Assemble pairs by aligning reads against a reference database

usage: AssemblePairs [-h] [–version] ...

-h, --help¶: show this help message and exit

-1 <seq_files_1>¶: An ordered list of FASTA/FASTQ files containing head/primary sequences.

-2 <seq_files_2>¶: An ordered list of FASTA/FASTQ files containing tail/secondary sequences.

--fasta¶: Specify to force output as FASTA rather than FASTQ.

--failed¶: If specified create files containing records that fail processing.

--log <log_file>¶: Specify to write verbose logging to a file. May not be specified with multiple input files.

--delim <delimiter>¶: A list of the three delimiters that separate annotation blocks, field names and values, and values within a field, respectively.

--nproc <nproc>¶: The number of simultaneous computational processes to execute (CPU cores to utilized).

--outdir <out_dir>¶: Specify to changes the output directory to the location specified. The input file directory is used if this is not specified.

--outname <out_name>¶: Changes the prefix of the successfully processed output file to the string specified. May not be specified with multiple input files.

--coord {illumina,solexa,sra,454,presto}¶: The format of the sequence identifier which defines shared coordinate information across paired ends

--rc {head,tail,both}¶: Specify to reverse complement sequences before stitching

--1f <head_fields>¶: Specify annotation fields to copy from head records into assembled record

--2f <tail_fields>¶: Specify annotation fields to copy from tail records into assembled record

-r <ref_file>¶: A FASTA file containing the reference sequence database.

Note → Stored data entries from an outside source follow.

(** * Task scheduler: conflict graph and maximum-weight independent set

    A shallow embedding of [tasks/scheduler.py].  Python objects are
    modelled as follows.

    - A task record (a [dict]) is a record of three optional fields, one
      per key the program reads; an absent key is [None].
    - Profits are Python numbers.  They are modelled as exact rationals
      ([Q]); comparisons are the boolean tests of [QArith].
    - A [dict] with string keys is an association list in insertion order
      with first-match lookup, as CPython's dicts iterate.
    - An exception is a constructor of [exn]; a computation that may raise
      returns a [result].
    - The list object handed to [from_tasks_to_graph] is mutated in place;
      the functions that touch it return its final content next to their
      result. *)

From Stdlib Require Import List String Bool Arith Lia QArith Permutation DecimalString.
Import ListNotations.

Local Open Scope string_scope.
Local Open Scope list_scope.

Set Implicit Arguments.

(** ** Exceptions and results *)

Inductive exn : Type :=
| KeyError (arg : string)
| ValueError (arg : string)
| InvalidTaskFormat (msg : string).

(** [OutOfFuel] is the answer of a bounded loop or recursion whose budget
    ran out; the theorems below show that it is never produced. *)
Inductive result (A : Type) : Type :=
| Ok (a : A)
| Raise (e : exn)
| OutOfFuel.

Arguments Ok {A} a.
Arguments Raise {A} e.
Arguments OutOfFuel {A}.

Definition bind {A B : Type} (c : result A) (k : A -> result B) : result B :=
  match c with
  | Ok a => k a
  | Raise e => Raise e
  | OutOfFuel => OutOfFuel
  end.

Notation "x <- c ;; k" := (bind c (fun x => k))
  (at level 61, c at next level, right associativity).

(** [[f(x) for x in l]] where [f] may raise. *)
Fixpoint mapM {A B : Type} (f : A -> result B) (l : list A) : result (list B) :=
  match l with
  | [] => Ok []
  | x :: l' => y <- f x ;; ys <- mapM f l' ;; Ok (y :: ys)
  end.

(** [[x for x in l if f(x)]] where [f] may raise. *)
Fixpoint filterM {A : Type} (f : A -> result bool) (l : list A) : result (list A) :=
  match l with
  | [] => Ok []
  | x :: l' =>
      b <- f x ;; ys <- filterM f l' ;; Ok (if b then x :: ys else ys)
  end.

(** [for x in l: st = f(st, x)] where [f] may raise. *)
Fixpoint foldM {A S : Type} (f : S -> A -> result S) (l : list A) (st : S) : result S :=
  match l with
  | [] => Ok st
  | x :: l' => st' <- f st x ;; foldM f l' st'
  end.

(** ** Numbers *)

(** [a > b] *)
Definition Qgtb (a b : Q) : bool := negb (Qle_bool a b).

(** ** Dictionaries with string keys *)

Definition dict (V : Type) : Type := list (string * V).

Fixpoint dict_get {V : Type} (d : dict V) (k : string) : option V :=
  match d with
  | [] => None
  | (k', v) :: d' => if String.eqb k' k then Some v else dict_get d' k
  end.

(** [k in d] *)
Definition dict_mem {V : Type} (d : dict V) (k : string) : bool :=
  match dict_get d k with Some _ => true | None => false end.
(** [datetime.fromisoformat], on the texts [isoformat] produces for UTC
    datetimes (all the service ever writes); [None] stands for the
    [ValueError] raised on a text that does not parse. *)
Definition fromisoformat (s : string) : option t :=
  match read_digits 4 0 s with None => None | Some (y, s) =>
  match expect "-" s with None => None | Some s =>
  match read_digits 2 0 s with None => None | Some (mo, s) =>
  match expect "-" s with None => None | Some s =>
  match read_digits 2 0 s with None => None | Some (d, s) =>
  match expect "T" s with None => None | Some s =>
  match read_digits 2 0 s with None => None | Some (h, s) =>
  match expect ":" s with None => None | Some s =>
  match read_digits 2 0 s with None => None | Some (mi, s) =>
  match expect ":" s with None => None | Some s =>
  match read_digits 2 0 s with None => None | Some (sec, s) =>
  match read_fraction s with None => None | Some (us, s) =>
  match expect "+00:00" s with None => None | Some s =>
  match s with
  | EmptyString =>
      let r := make y mo d h mi sec us in
      if valid r then Some r else None
  | _ => None
  end end end end end end end end end end end end end end.

End datetime.

(* ================================================================== *)
(** ** Exceptions and HTTP responses *)

Inductive exn : Type :=
| HTTPException (status_code : N) (detail : string)
| ValidationError (model field : string)
| AttributeError (msg : string)
| ValueError (msg : string)
| PyMongoError (msg : string).
(** X18. The delta the engine returns is the slope of the price it returns,
    taken in the forward, for a call and for a put. *)
Theorem X18_delta_is_price_slope
    (F K T D sigma : R) (a : option_arg) (t : OptionType) :
  0 < F -> 0 < K -> 0 < T -> 0 < sigma -> resolves a t ->
  derivable_pt_lim (fun x => field_of price (black76_price x K T D sigma a)) F
                   (field_of delta (black76_price F K T D sigma a)).
Proof.
  intros HF HK HT Hs Hres.
  rewrite (engine_at F K T D sigma t HF HK HT Hs a Hres).
  apply Gauss.derivable_pt_lim_local
    with (g := fun x => price (Spec.result x K T D sigma t)) (r := F); [exact HF | |].
  - intros x Hx. apply (engine_near_forward F K T D sigma t); assumption.
  - apply result_price_slope_forward; assumption.
Qed.

Lemma X18_witness :
  (0 < 5500 /\ 0 < 5000 /\ 0 < 1 /\ 0 < 0.15 /\ resolves (Str "put") PUT) /\
  derivable_pt_lim
    (fun x => field_of price (black76_price x 5000 1 0.99 0.15 (Str "put"))) 5500
    (field_of delta (black76_price 5500 5000 1 0.99 0.15 (Str "put"))).
Proof.
  assert (H1 : 0 < 5500) by lra. assert (H2 : 0 < 5000) by lra.
  assert (H3 : 0 < 1) by lra. assert (H4 : 0 < 0.15) by lra.
  assert (H5 : resolves (Str "put") PUT) by reflexivity.
  split; [repeat split; assumption |].
  exact (X18_delta_is_price_slope 5500 5000 1 0.99 0.15 _ _ H1 H2 H3 H4 H5).
Defined.

(** X19. The gamma the engine returns is the slope of the delta it returns,
    taken in the forward, for a call and for a put. *)
Theorem X19_gamma_is_delta_slope
    (F K T D sigma : R) (a : option_arg) (t : OptionType) :
  0 < F -> 0 < K -> 0 < T -> 0 < sigma -> resolves a t ->
  derivable_pt_lim (fun x => field_of delta (black76_price x K T D sigma a)) F
                   (field_of gamma (black76_price F K T D sigma a)).
Proof.
  intros HF HK HT Hs Hres.
  rewrite (engine_at F K T D sigma t HF HK HT Hs a Hres).
  apply Gauss.derivable_pt_lim_local
    with (g := fun x => delta (Spec.result x K T D sigma t)) (r := F); [exact HF | |].
  - intros x Hx. apply (engine_near_forward F K T D sigma t); assumption.
  - apply result_delta_slope_forward; assumption.
Qed.

Lemma X19_witness :
  (0 < 5500 /\ 0 < 5000 /\ 0 < 1 /\ 0 < 0.15 /\ resolves (Str "call") CALL) /\
  derivable_pt_lim
    (fun x => field_of delta (black76_price x 5000 1 0.99 0.15 (Str "call"))) 5500
    (field_of gamma (black76_price 5500 5000 1 0.99 0.15 (Str "call"))).
Proof.
  assert (H1 : 0 < 5500) by lra. assert (H2 : 0 < 5000) by lra.
  assert (H3 : 0 < 1) by lra. assert (H4 : 0 < 0.15) by lra.
  assert (H5 : resolves (Str "call") CALL) by reflexivity.
  split; [repeat split; assumption |].
  exact (X19_gamma_is_delta_slope 5500 5000 1 0.99 0.15 _ _ H1 H2 H3 H4 H5).
Defined.

(** X20. The vega the engine returns is the slope of the price it returns,
    taken in the volatility and quoted per percentage point: the slope is a
    hundred times the vega, for a call and for a put. *)
Theorem X20_vega_is_price_slope
    (F K T D sigma : R) (a : option_arg) (t : OptionType) :
  0 < F -> 0 < K -> 0 < T -> 0 < sigma -> resolves a t ->
  derivable_pt_lim (fun x => field_of price (black76_price F K T D x a)) sigma
                   (100 * field_of vega (black76_price F K T D sigma a)).
Proof.
  intros HF HK HT Hs Hres.
  rewrite (engine_at F K T D sigma t HF HK HT Hs a Hres).
  apply Gauss.derivable_pt_lim_local
    with (g := fun x => price (Spec.result F K T D x t)) (r := sigma); [exact Hs | |].
  - intros x Hx. apply (engine_near_volatility F K T D sigma t); assumption.
  - apply result_price_slope_volatility; assumption.
Qed.

Lemma X20_witness :
  (0 < 5500 /\ 0 < 5000 /\ 0 < 1 /\ 0 < 0.15 /\ resolves (Str "put") PUT) /\
  derivable_pt_lim
    (fun x => field_of price (black76_price 5500 5000 1 0.99 x (Str "put"))) 0.15
    (100 * field_of vega (black76_price 5500 5000 1 0.99 0.15 (Str "put"))).
Proof.
  assert (H1 : 0 < 5500) by lra. assert (H2 : 0 < 5000) by lra.
  assert (H3 : 0 < 1) by lra. assert (H4 : 0 < 0.15) by lra.
  assert (H5 : resolves (Str "put") PUT) by reflexivity.
  split; [repeat split; assumption |].
  exact (X20_vega_is_price_slope 5500 5000 1 0.99 0.15 _ _ H1 H2 H3 H4 H5).
Defined.

(** *** At the money *)





(** *** The option type *)

Lemma lower_ascii_idempotent (c : ascii) : lower_ascii (lower_ascii c) = lower_ascii c.
Proof. destruct c as [[] [] [] [] [] [] [] []]; reflexivity. Qed.

Lemma lower_upper_ascii (c : ascii) : lower_ascii (upper_ascii c) = lower_ascii c.
Proof. destruct c as [[] [] [] [] [] [] [] []]; reflexivity. Qed.

Lemma lower_idempotent (s : string) : lower (lower s) = lower s.
Proof.
  induction s as [| c s IH]; [reflexivity |].
  cbn [lower]. rewrite lower_ascii_idempotent, IH. reflexivity.
Qed.

Lemma lower_upper (s : string) : lower (upper s) = lower s.
Proof.
  induction s as [| c s IH]; [reflexivity |].
  cbn [lower upper]. rewrite lower_upper_ascii, IH. reflexivity.
Qed.

(** X22. Looking a member up by its value gives the member back, a string
    that names a member is that member's value, and the engine treats a
    member exactly as it treats the member's value. *)
Theorem X22_option_type_round_trip :
  (forall t, OptionType_of (OptionType_value t) = Return t) /\
  (forall s t, OptionType_of s = Return t -> OptionType_value t = s) /\
  (forall F K T D sigma t,
     black76_price F K T D sigma (Member t)
     = black76_price F K T D sigma (Str (OptionType_value t))).
Proof.
  split; [intros []; reflexivity |]. split; [| reflexivity].
  intros s [] H.
  - apply OptionType_of_call in H. subst s. reflexivity.
  - apply OptionType_of_put in H. subst s. reflexivity.
Qed.

Lemma X22_witness :
  OptionType_of "put" = Return PUT /\ OptionType_value PUT = "put".
Proof.
  assert (H : OptionType_of "put" = Return PUT) by reflexivity.
  split; [exact H |].
  exact (proj1 (proj2 X22_option_type_round_trip) "put" PUT H).
Defined.

(** X23. The engine does not see the case of an ASCII option-type string:
    lower-casing or upper-casing the argument changes neither the result nor
    the error, whatever the other inputs. *)
Theorem X23_engine_ignores_case (F K T D sigma : R) (s : string) :
  black76_price F K T D sigma (Str (lower s)) = black76_price F K T D sigma (Str s) /\
  black76_price F K T D sigma (Str (upper s)) = black76_price F K T D sigma (Str s).
Proof.
  unfold black76_price. cbn [as_str].
  rewrite lower_idempotent, lower_upper. split; reflexivity.
Qed.

(** *** Rounded output *)











(** * PassioGo: response normalisation of the transit-data client

    A shallow embedding of [passiogo/client.py] and [passiogo/models.py].
    Python objects decoded from JSON are values of type [value]; raising an
    exception is the [Raise] outcome of the [result] monad; each listing
    function is split into the request it sends and the normalisation of the
    reply it receives. *)

From Stdlib Require Import ZArith List String Ascii Bool Lia DecimalString.
From Stdlib Require Import Sorted.
Import ListNotations.

Set Warnings "-register-all".
Local Open Scope string_scope.
Local Open Scope list_scope.

(* ================================================================== *)
(** ** Python values and the builtins the client uses *)
(* ================================================================== *)

Module Py.

(** What [response.json()] can produce.  A dict keeps its insertion order
    and its keys are strings (JSON object keys).  A float is the binary
    rational [m * 2^e]; the non-finite constants [NaN] and [Infinity], which
    are not JSON, are outside the model. *)
Inductive value : Type :=
| VNone
| VBool (b : bool)
| VInt (n : Z)
| VFloat (m e : Z)
| VStr (s : string)
| VList (l : list value)
| VDict (d : list (string * value)).
(** A weak signal at 120 BPM: "Check sensor!" and no "Fast!". *)
Lemma refresh_texts_witness :
  texts (trace (update_display 120 12 false 30000 1000 1000 new_display))
  = [("BPM: 120"%string, 5, 5); ("Sig: 12%"%string, 5, 15);
     ("Check sensor!"%string, 5, 55)].
Proof.
  destruct (refresh_texts 120 12 false 30000 1000 1000 new_display)
    as (Htx & _).
  - split; [reflexivity|simpl; lia].
  - simpl; lia.
  - rewrite Htx. reflexivity.
Defined.

Lemma update_displays_cons f frames d :
  update_displays (f :: frames) d
  = io_bind
      (update_display (frame_bpm f) (frame_strength f) (frame_beat f)
         (frame_raw f) (frame_now f) (frame_heart_now f) d)
      (update_displays frames).
Proof. reflexivity. Qed.

(** Between two refreshes at least [update_interval] milliseconds pass on
    the clock [update_display] reads: over any sequence of calls on a
    well-formed object, all return, the number of [show] calls times the
    interval is at most the advance of [last_update_time], which is the
    clock value of the last refresh and so not later than the latest call.
    One waveform point is stored per refresh: the samples of the calls in
    between are dropped. *)
Theorem display_refresh_rate (frames : list frame) (d : HeartDisplay) :
  wave_ok d ->
  exists tr d',
    update_displays frames d = (tr, Returns d')
    /\ wave_ok d'
    /\ update_interval d * shows tr
       <= last_update_time d' - last_update_time d
    /\ (forall T,
          last_update_time d <= T ->
          Forall (fun f => frame_now f <= T) frames ->
          last_update_time d' <= T)
    /\ waveform_index d'
       = (waveform_index d + shows tr) `mod` waveform_width d.
Proof.
  revert d. induction frames as [|f frames IH]; intros d Hok.
  - exists [], d. pose proof Hok as [Hw Hi].
    change (shows []) with 0.
    repeat split; try reflexivity; try tauto; try lia.
    rewrite Z.add_0_r, Z.mod_small by lia. reflexivity.
  - destruct (update_display_cases (frame_bpm f) (frame_strength f)
                (frame_beat f) (frame_raw f) (frame_now f)
                (frame_heart_now f) d Hok)
      as (tr1 & d1 & Hrun1 & Hok1 & _ & Hw1 & _ & _ & Hu1 & Hcase).
    destruct (IH d1 Hok1) as (tr2 & d2 & Hrun2 & Hok2 & Hrate & Hlast & Hix).
    exists (tr1 ++ tr2), d2.
    split.
    { rewrite update_displays_cons, Hrun1. cbn [io_bind].
      rewrite Hrun2. reflexivity. }
    split; [exact Hok2|].
    rewrite shows_app, Hu1, Hw1 in *.
    pose proof Hok as [Hw Hi].
    destruct Hcase as [(Hearly & -> & ->)|(Hdue & Hsh & _ & Hl & Hi1 & _)].
    + change (shows []) with 0. rewrite Z.add_0_l.
      split; [exact Hrate|]. split; [|exact Hix].
      intros T HT Hall. apply Hlast; [exact HT|].
      apply Forall_cons in Hall. apply Hall.
    + rewrite Hsh. split; [lia|]. split.
      * intros T HT Hall. apply Forall_cons in Hall.
        destruct Hall as [Hf Hall]. apply Hlast; [lia|exact Hall].
      * rewrite Hix, Hi1, Z.add_mod_idemp_l by lia. f_equal. lia.
Qed.

(** Eleven calls 20 ms apart, from 1000 ms to 1200 ms: four refreshes (at
    1000, 1060, 1120 and 1180 ms) and four waveform points. *)
Lemma display_refresh_rate_witness :
  exists tr d',
    update_displays
      ((fun k : nat =>
          mkFrame 72 45 false 30000 (1000 + 20 * Z.of_nat k)
            (1000 + 20 * Z.of_nat k)) <$> seq 0 11) new_display
    = (tr, Returns d')
    /\ shows tr = 4
    /\ last_update_time d' = 1180
    /\ waveform_index d' = 4.
Proof.
  destruct (display_refresh_rate
              ((fun k : nat =>
                  mkFrame 72 45 false 30000 (1000 + 20 * Z.of_nat k)
                    (1000 + 20 * Z.of_nat k)) <$> seq 0 11) new_display)
    as (tr & d' & Hrun & _).
  - split; [reflexivity|simpl; lia].
  - exists tr, d'. split; [exact Hrun|].
    vm_compute in Hrun. injection Hrun as <- <-.
    repeat split; reflexivity.
Defined.

(** * The application *)

Lemma play_beat_sound_returns bpm :
  play_beat_sound bpm = (trace (play_beat_sound bpm), Returns tt).
Proof. rewrite play_beat_sound_eq. reflexivity. Qed.

Lemma fourth_beats_0 c : fourth_beats c 0 = 0.
Proof. unfold fourth_beats. rewrite Z.add_0_r. lia. Qed.

Lemma fourth_beats_step c k :
  fourth_beats c (k + 1)
  = fourth_beats c k + (if decide ((c + k + 1) `mod` 4 = 0) then 1 else 0).
Proof.
  unfold fourth_beats.
  pose proof (Z.div_mod (c + k) 4 ltac:(lia)).
  pose proof (Z.mod_pos_bound (c + k) 4 ltac:(lia)).
  pose proof (Z.div_mod (c + k + 1) 4 ltac:(lia)).
  pose proof (Z.mod_pos_bound (c + k + 1) 4 ltac:(lia)).
  replace (c + (k + 1)) with (c + k + 1) by lia.
  case_decide; lia.
Qed.

Lemma fourth_beats_nonneg c k : 0 <= k -> 0 <= fourth_beats c k.
Proof.
  intros Hk. unfold fourth_beats.
  assert (c `div` 4 <= (c + k) `div` 4) by (apply Z.div_le_mono; lia). lia.
Qed.

Lemma fourth_beats_shift c k :
  fourth_beats c (k + 1) = fourth_beats c 1 + fourth_beats (c + 1) k.
Proof.
  unfold fourth_beats. replace (c + 1 + k) with (c + (k + 1)) by lia. lia.
Qed.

--minident <min_ident>¶: Minimum identity of the assembled sequence required to call a valid assembly (between 0 and 1).

--evalue <evalue>¶: Minimum E-value for the ublast reference alignment for both the head and tail sequence.

--maxhits <max_hits>¶: Maximum number of hits from ublast to check for matching head and tail sequence reference alignments.

--fill¶: Specify to insert change the behavior of inserted characters when the head and tail sequences do not overlap. If specified this will result in inserted of the V region reference sequence instead of a sequence of Ns in the non-overlapping region. Warning, you could end up making chimeric sequences by using this option.

--exec <usearch_exec>¶: The path to the usearch executable file.